Orientation et programmation du ministère de l'intérieur (Conclusions de la CMP)

Mme la présidente.  - L'ordre du jour appelle l'examen des conclusions de la commission mixte paritaire (CMP) chargée d'élaborer un texte sur les dispositions restant en discussion du projet de loi d'orientation et de programmation du ministère de l'intérieur (Lopmi).

M. Marc-Philippe Daubresse, rapporteur pour le Sénat de la CMP .  - Ne boudons pas notre plaisir : ce projet de loi, mûri par le Beauvau de la sécurité et fortement enrichi par le Sénat, est une bonne loi qui a réuni une très forte majorité dans les deux chambres.

L'Assemblée nationale a retenu, voire prolongé, une grande partie de nos apports. Je salue l'esprit qui a prévalu lors de nos échanges en CMP avec le rapporteur pour l'Assemblée nationale, Florent Boudié. Nous avons abouti à une solution qui préserve l'essentiel des dispositions adoptées par le Sénat.

Ce texte offre 15,3 milliards d'euros supplémentaires au ministère de l'intérieur sur les cinq prochaines années, ce qui donnera les moyens aux forces de l'ordre d'accomplir leurs missions, avec une première traduction dans la loi de finances pour 2023.

Au Sénat, nous nous sommes attachés à garantir l'accessibilité des démarches et le bon accueil de nos concitoyens par les forces de sécurité. Nous avons également été attentifs à la répartition des 200 nouvelles brigades de gendarmerie et aux indispensables concertations avec les élus locaux.
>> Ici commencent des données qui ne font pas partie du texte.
Lemma bindable_execute (kwargs : dict string string) :
  bindable kwargs →
  Forall (fun key => key ∉ ["self"; "name"]) (dict_keys kwargs).
Proof.
  intros [Hself Hname]. apply Forall_forall. intros key Hkey Hin.
  apply elem_of_cons in Hin as [->|Hin]; [done|].
  apply list_elem_of_singleton in Hin as ->. done.
Qed.

Lemma bindable_call (kwargs : dict string string) :
  bindable kwargs → Forall (fun key => key ∉ ["self"]) (dict_keys kwargs).
Proof.
  intros [Hself _]. apply Forall_forall. intros key Hkey Hin.
  apply list_elem_of_singleton in Hin as ->. done.
Qed.

(** With keywords that can be bound, [execute] looks the name up and
    calls what the [Task] wraps. *)
Lemma execute_bound (w : World) (n : string) (args : list string)
    (kwargs : dict string string) :
  bindable kwargs →
  execute w n args kwargs
  = (let! task := getitem KeyStr n (task_names (self w)) in
     call (obj (heap w) task) args kwargs).
Proof.
  intros Hb. unfold execute, Task_call, dict_items.
  rewrite (bind_keywords_ok "TaskGraph.execute")
    by by apply bindable_execute.
  cbn [bind]. destruct (getitem KeyStr n (task_names (self w))); [|done].
  cbn [bind].
  by rewrite (bind_keywords_ok "Task.__call__") by by apply bindable_call.
Qed.

(** C2, as the code has it.  When [task_names] holds under [n] a task
    wrapping [fn], no keyword is called [self] or [name], the encoded
    positional arguments decode to [vs], the encoded keyword arguments
    decode to [kvs], and [fn] returns a supported value [r] on them,
    [execute] returns a text that decodes to [r]. *)
Theorem execute_returns_encoded_result
    (w : World) (n : string) (fn : PyFunction)
    (args : list string) (kwargs : dict string string)
    (vs : list value) (kvs : dict string value) (r : value) :
  wraps w n fn →
  Forall2 (fun a v => deserialize a = Ok v) args vs →
  NoDup (dict_keys kwargs) →
  bindable kwargs →
  Forall2 (fun ka kv => ka.1 = kv.1 ∧ deserialize ka.2 = Ok kv.2)
          kwargs kvs →
  fn_call fn vs kvs = Ok r →
  picklable r →
  ∃ text, execute w n args kwargs = Ok text ∧ deserialize text = Ok r.
Proof.
  intros (t & Hname & Hobj) Hargs Hnd Hb Hkw Hcall (raw & Hdumps & Hloads).
  destruct (codec_round_trip r raw Hdumps Hloads) as [Hser Hdes].
  eexists. split; [|exact Hdes].
  rewrite execute_bound by done. unfold getitem. rewrite Hname. simpl.
  rewrite Hobj. simpl. unfold _fun.
  rewrite (list_comp_ok _ _ _ Hargs). simpl.
  assert (Hitems :
    list_comp (fun kv : string * string =>
                 let! v := deserialize kv.2 in Ok (kv.1, v))
              (dict_items kwargs) = Ok kvs).
  { apply list_comp_ok. unfold dict_items.
    eapply Forall2_impl; [exact Hkw|]. intros [k a] [k' v] [Hk Hv].
    simpl in *. rewrite Hv. simpl. by rewrite Hk. }
  rewrite Hitems. simpl.
  assert (Hkeys : dict_keys kvs = dict_keys kwargs).
  { clear -Hkw. induction Hkw as [|[k a] [k' v] l l' [Hk _] _ IH]; [done|].
    unfold dict_keys in *. rewrite !fmap_cons. simpl in Hk. by f_equal. }
  rewrite dict_of_items_id by (by rewrite Hkeys).
  rewrite Hcall. simpl. exact Hser.
Qed.

(** *** Lookup failures *)

(** C3, as the code has it.  For a name that is not a key of
    [task_names], [dependencies] raises [KeyError] for that name, and so
    does [execute] with any positional arguments and any keywords none of
    which is called [self] or [name]. *)
Theorem unknown_name_raises_KeyError
    (w : World) (n : string) (args : list string)
    (kwargs : dict string string) :
  n ∉ dict_keys (task_names (self w)) →
  dependencies w n = Err (KeyError (KeyStr n))
  ∧ (bindable kwargs →
     execute w n args kwargs = Err (KeyError (KeyStr n))).
Proof.
  intros Hn%dict_get_None. split.
  - unfold dependencies, getitem. by rewrite Hn.
  - intros Hb. rewrite execute_bound by done.
    unfold getitem. by rewrite Hn.
Qed.

(** *** Registration *)

Lemma add_task_dependencies_eq
    (w : World) (fn : PyFunction) (deps : list ref) :
  Forall (allocated (heap w)) deps →
  dependencies (add_task fn deps w).2 (fn_name fn)
  = Ok (name_of w <$> deps).
Proof.
  intros Halloc. unfold dependencies, getitem, add_task. simpl.
  rewrite decide_True by done. simpl.
  rewrite dict_get_set_eq. simpl. rewrite dict_get_set_eq. simpl.
  rewrite list_comp_pure. f_equal.
  apply list_fmap_ext. intros i d Hd.
  unfold name_of. simpl. rewrite decide_False; [done|].
  rewrite Forall_forall in Halloc.
  apply list_elem_of_lookup_2, Halloc in Hd. unfold allocated in Hd. lia.
Qed.

Lemma add_task_allocates (w : World) (fn : PyFunction) (deps : list ref) :
  allocated (heap (add_task fn deps w).2) (add_task fn deps w).1
  ∧ name_of (add_task fn deps w).2 (add_task fn deps w).1 = fn_name fn.
Proof.
  unfold allocated, name_of, add_task. simpl.
  rewrite decide_True by done. simpl. split; [lia | done].
Qed.

(** C4.  After [add_task fn deps], [dependencies] of the function's name
    is the list of the names of [deps], in the order given; the returned
    handle is an existing [Task] carrying the function's name, and a
    later [add_task] that lists it among its dependencies reports that
    name at the same position. *)
Theorem add_task_then_dependencies
    (w : World) (fn : PyFunction) (deps : list ref) :
  Forall (allocated (heap w)) deps →
  dependencies (add_task fn deps w).2 (fn_name fn)
    = Ok (name_of w <$> deps)
  ∧ allocated (heap (add_task fn deps w).2) (add_task fn deps w).1
  ∧ ∀ (fn2 : PyFunction) (before after : list ref),
      Forall (allocated (heap (add_task fn deps w).2)) before →
      Forall (allocated (heap (add_task fn deps w).2)) after →
      dependencies
        (add_task fn2 (before ++ (add_task fn deps w).1 :: after)
                  (add_task fn deps w).2).2
        (fn_name fn2)
      = Ok ((name_of (add_task fn deps w).2 <$> before)
            ++ fn_name fn :: (name_of (add_task fn deps w).2 <$> after)).
Proof.
  intros Halloc. split; [by apply add_task_dependencies_eq|].
  destruct (add_task_allocates w fn deps) as [Ht Hname].
  split; [done|]. intros fn2 before after Hb Ha.
  rewrite add_task_dependencies_eq.
  - by rewrite fmap_app, fmap_cons, Hname.
  - apply Forall_app. split; [done|]. by apply Forall_cons.
Qed.

(** *** The invariant of reachable worlds *)

Lemma graph_inv_init (h : Heap) :
  graph_inv {| heap := h; self := TaskGraph_init |}.
Proof.
  split; simpl.
  - apply Forall_nil_2.
  - apply NoDup_nil_2.
  - reflexivity.
Qed.

Lemma name_entries_ext (w w' : World) :
  task_deps (self w') = task_deps (self w) →
  (∀ t, t ∈ dict_keys (task_deps (self w)) → name_of w' t = name_of w t) →
  name_entries w' = name_entries w.
Proof.
  intros Hdeps Hnames. unfold name_entries. rewrite Hdeps.
  apply list_fmap_ext. intros i [t ds] Hi. simpl.
  rewrite Hnames; [done|].
  apply list_elem_of_lookup_2 in Hi.
  apply list_elem_of_fmap. by exists (t, ds).
Qed.

Lemma name_of_new_Task (w : World) (o : Task) (s : TaskGraph) (t : ref) :
  allocated (heap w) t →
  name_of {| heap := (new_Task o (heap w)).2; self := s |} t = name_of w t.
Proof.
  unfold allocated, name_of. intros Ht. simpl.
  rewrite decide_False; [done | lia].
Qed.

Lemma graph_inv_new_Task (w : World) (o : Task) :
  graph_inv w →
  graph_inv {| heap := (new_Task o (heap w)).2; self := self w |}.
Proof.
  intros [Halloc Hnd Hnames]. split; simpl self.
  - eapply Forall_impl; [exact Halloc|]. unfold allocated. simpl. lia.
  - done.
  - rewrite Hnames. f_equal. symmetry. apply name_entries_ext; [done|].
    intros t Ht. apply name_of_new_Task.
    rewrite Forall_forall in Halloc. by apply Halloc.
Qed.

Lemma brk_not_key (w : World) :
  graph_inv w → dict_get (brk (heap w)) (task_deps (self w)) = None.
Proof.
  intros [Halloc _ _]. apply dict_get_None. intros Hin.
  rewrite Forall_forall in Halloc. apply Halloc in Hin.
  unfold allocated in Hin. lia.
Qed.

Lemma add_task_task_deps (w : World) (fn : PyFunction) (deps : list ref) :
  graph_inv w →
  task_deps (self (add_task fn deps w).2)
  = task_deps (self w) ++ [(brk (heap w), deps)].
Proof.
  intros Hinv. unfold add_task. simpl.
  by rewrite dict_set_fresh by by apply brk_not_key.
Qed.

Lemma add_task_task_names (w : World) (fn : PyFunction) (deps : list ref) :
  task_names (self (add_task fn deps w).2)
  = dict_set (fn_name fn) (brk (heap w)) (task_names (self w)).
Proof. unfold add_task. simpl. by rewrite decide_True. Qed.

Lemma add_task_name_of_old
    (w : World) (fn : PyFunction) (deps : list ref) (t : ref) :
  allocated (heap w) t → name_of (add_task fn deps w).2 t = name_of w t.
Proof.
  unfold allocated, name_of, add_task. intros Ht. simpl.
  rewrite decide_False; [done | lia].
Qed.

Lemma add_task_name_of_new (w : World) (fn : PyFunction) (deps : list ref) :
  name_of (add_task fn deps w).2 (brk (heap w)) = fn_name fn.
Proof. unfold name_of, add_task. simpl. by rewrite decide_True. Qed.

Lemma graph_inv_add_task (w : World) (fn : PyFunction) (deps : list ref) :
  graph_inv w → graph_inv (add_task fn deps w).2.
Proof.
  intros Hinv. pose proof Hinv as [Halloc Hnd Hnames].
  pose proof (add_task_task_deps w fn deps Hinv) as Hdeps.
  split.
  - rewrite Hdeps. unfold dict_keys. rewrite fmap_app.
    apply Forall_app. split.
    + eapply Forall_impl; [exact Halloc|].
      unfold allocated, add_task. simpl. lia.
    + apply Forall_singleton. unfold allocated, add_task. simpl. lia.
  - rewrite Hdeps. unfold dict_keys. rewrite fmap_app.
    apply NoDup_app. split; [done|]. split; [|apply NoDup_singleton].
    intros t Ht ->%list_elem_of_singleton.
    rewrite Forall_forall in Halloc. apply Halloc in Ht.
    unfold allocated in Ht. simpl in Ht. lia.
  - rewrite add_task_task_names, Hnames.
    unfold name_entries at 2. rewrite Hdeps, fmap_app.
    replace ((fun item : ref * list ref =>
                (name_of (add_task fn deps w).2 item.1, item.1))
               <$> task_deps (self w))
      with (name_entries w).
    + rewrite list_fmap_singleton. simpl fst.
      by rewrite add_task_name_of_new, dict_of_items_snoc.
    + unfold name_entries. apply list_fmap_ext. intros i [t ds] Hi.
      cbn [fst]. rewrite add_task_name_of_old; [done|].
      rewrite Forall_forall in Halloc. apply Halloc.
      apply list_elem_of_lookup_2 in Hi.
      apply list_elem_of_fmap. by exists (t, ds).
Qed.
L'Assemblée nationale a renforcé la lutte contre la cybercriminalité. Nous avons décidé de reprendre largement le texte issu de la CMP, sous réserve de quelques modifications. L'une d'entre elles concerne le rôle de la police judiciaire (PJ) au sein de la réforme de la police nationale : les magistrats conserveront le libre choix du service enquêteur, ce dernier restant sous leur autorité ; les affaires sensibles seront toujours traitées par la PJ ; des structures zonales demeureront, selon l'actuelle cartographie territoriale.

L'Assemblée nationale a renforcé nos apports sur les cybermenaces. À l'article 6 sur les cyberassurances, nous avons prévu un délai de 72 heures pour porter plainte et retardé l'entrée en vigueur de trois mois.

Nous avons modifié certains articles additionnels de l'Assemblée nationale. Les droits nouveaux d'assistance des victimes par les avocats ont été conservés, mais avons supprimé diverses mesures superfétatoires. La plupart des demandes de rapport ont été supprimées, à l'exception de celui sur la protection des collectivités territoriales.

L'Assemblée nationale nous a suivis sur les violences envers les élus locaux et les rodéos urbains, tout en alourdissant les sanctions.

Le texte de la CMP est équilibré et efficace. Nous attendons un vote positif à la hauteur des nouveaux enjeux de sécurité. (Applaudissements sur les travées des groupes Les Républicains et UC, ainsi que du RDPI)

M. Gérald Darmanin, ministre de l'intérieur et des outre-mer .  - Ainsi se termine le long chemin de la Lopmi. Je remercie tous les sénateurs qui ont contribué à l'élaboration de ce texte, coconstruit avec le Parlement. Le lien entre les rapporteurs du Sénat et de l'Assemblée nationale - je pense notamment au député Florent Boudié - a été constructif.

Le Gouvernement n'a rien à retirer au texte de la CMP et ne présentera aucun amendement.

Je me réjouis que nous nous soyons mis d'accord sur le rapport annexé qui précise le fonctionnement du ministère de l'intérieur pour les cinq prochaines années.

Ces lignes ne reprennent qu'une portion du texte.